Will's parents were political dissidents from Taiwan. "They taught me and my sister to call ourselves Taiwanese, not Chinese" and they were blacklisted for these sorts of actions. "My parents told me that in the late 70's and early 80's we had to be careful because there had been murders (in the U.S.) linked to the Taiwanese government. This is something most people don't know about."
So Will decided to tell the story, which required lots of research into the secret persecution.
Formosa Betrayed is set in the Midwest where two FBI agents (Van Der Beek and Heard) are investigating the murder of a Taiwanese professor at a University. The murders are ultimately linked to the Chinese Mafia, of which the U.S. government is aware but looks the other way in order to preserve U.S./China trade relations. Will plays a Taiwanese activist, Ming, who helps to uncover the murder plot.

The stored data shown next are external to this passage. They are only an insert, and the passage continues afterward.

(** A frame with a cell on which [str()] raises: the exception leaves
    [chat_with_llm], whatever the world. *)
Lemma C10_counterexample_unprintable_sample : ~ C10_as_stated.
Proof.
  intros H.
  destruct (H world_sandbox_down session_gpt4o question sales_path
              df_unprintable) as (cr & reply & R).
  discriminate R.
Qed.

(** ** [code_interpret] *)

(** C7: [code_interpret] hands the code to the sandbox unchanged; an
    execution without error gives back its result list as it is, and the
    answer is [None] exactly when the execution carries an error or the
    sandbox call raises. *)
Theorem C7_code_interpret_pass_through :
  forall (w : World) (code : str),
    In (RunCode code) (snd (code_interpret w code)) /\
    (forall exec_result,
        run_code w code = Ok exec_result -> error exec_result = None ->
        fst (code_interpret w code) = Some (results exec_result)) /\
    (fst (code_interpret w code) = None <->
     (exists exec_result e,
         run_code w code = Ok exec_result /\ error exec_result = Some e) \/
     (exists raised, run_code w code = Raise raised)).
Proof.
  intros w code. unfold code_interpret.
  destruct (run_code w code) as [x|raised] eqn:R.
  - destruct (error x) as [e|] eqn:E; cbn [fst snd].
    + split; [simpl; auto|]. split.
      * intros y [= <-]. congruence.
      * split; [|reflexivity]. intros _. left. now exists x, e.
    + split; [simpl; auto|]. split.
      * now intros y [= <-].
      * split; [discriminate|].
        intros [(y & e & [= <-] & E')|(m & [=])]. congruence.
  - cbn [fst snd]. split; [simpl; auto|]. split.
    + discriminate.
    + split; [|reflexivity]. intros _. right. now exists raised.
Qed.

Lemma C7_code_interpret_pass_through_witness :
  fst (code_interpret (world_first_fails error_402) (py "print(1)"))
  = Some (results empty_execution)
  /\ fst (code_interpret world_sandbox_down (py "print(1)")) = None.
Proof.
  split.
  - apply (proj1 (proj2 (C7_code_interpret_pass_through
                           (world_first_fails error_402) (py "print(1)"))));
      reflexivity.
  - apply (proj2 (proj2 (C7_code_interpret_pass_through
                           world_sandbox_down (py "print(1)")))).
    right. now exists (py "sandbox timeout").
Defined.

(** ** [display_visualization_results] *)

Lemma attr_if_truthy_None (a : option pyval) :
  has_truthy a = false -> attr_if_truthy a = None.
Proof. destruct a as [v|]; simpl; [now intros ->|reflexivity]. Qed.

After writing a treatment based on actual events, Will engaged a respected screenwriter and director. He set up a company called Formosa Films and began looking for backers. As it turns out, Taiwanese Americans had long wanted their stories told and Will managed to raise more than five million dollars in a little over a year-and-a-half by selling shares into the movie. "Once you hit the five million mark," he says, "people start to take you seriously," and he soon managed to raise another three million from investment banks, which gave him the funds he needed to complete the project.
The movie, which wrapped early last year, was shot in Chicago and Asia. Since then it’s won numerous awards at prestigious film festivals (San Diego and Montreal among them) and was picked up for distribution by Screen Media Films. It's been playing in multiplexes across the country ("right next to Alice in Wonderland," Will marvels) as well as in art houses like the Avalon Theatre where it screened in early April. If you missed its DC run, you can catch its DVD release on July 13 (or likely see it "on demand" before that time).
Will has lots of producing projects on the horizon now (including one that will shoot in Hawaii) but still identifies himself as an actor first.
His advice for others hoping to hit the big time?
"I hope that my story lets people know that anything is possible. Don't wait. If you have an idea and want to do something, nothing is stopping you--not money, not connections. You can always get those things. I didn't have anything when I started. The biggest limitation for people, I think, is themselves--the voices in their own heads that say ‘it's not practical!’ I have the same thing. I come from a conservative culture. My parents and most of my friends thought I was crazy. Well, maybe I am, but there are other crazy people out there," he laughs. "If you have a vision, you will attract other like-minded people, which is what it's about."
And he has a special message for Theatre Lab students who have made or are planning to make the journey to L.A.: "My door is always open for you. I came from The Theatre Lab. It was my womb. I don't know where I'd be if I hadn't walked through those doors. It’s such a safe and loving environment to grow as an artist. The students are lucky." From advice to internships, Will wants fellow Theatre Lab alumni to know that he is happy to be a resource for them.
And, putting his money where his convictions are, Will and his production company are generously donating $1,000 to The Theatre Lab's Send a Kid to Theatre Camp Benefit so that young people who wouldn't otherwise be able to access the benefits of drama training can participate in Theatre Lab camps on scholarship this summer.
Thanks, Will. We’re proud of you and we can’t wait to hear what you’re up to next!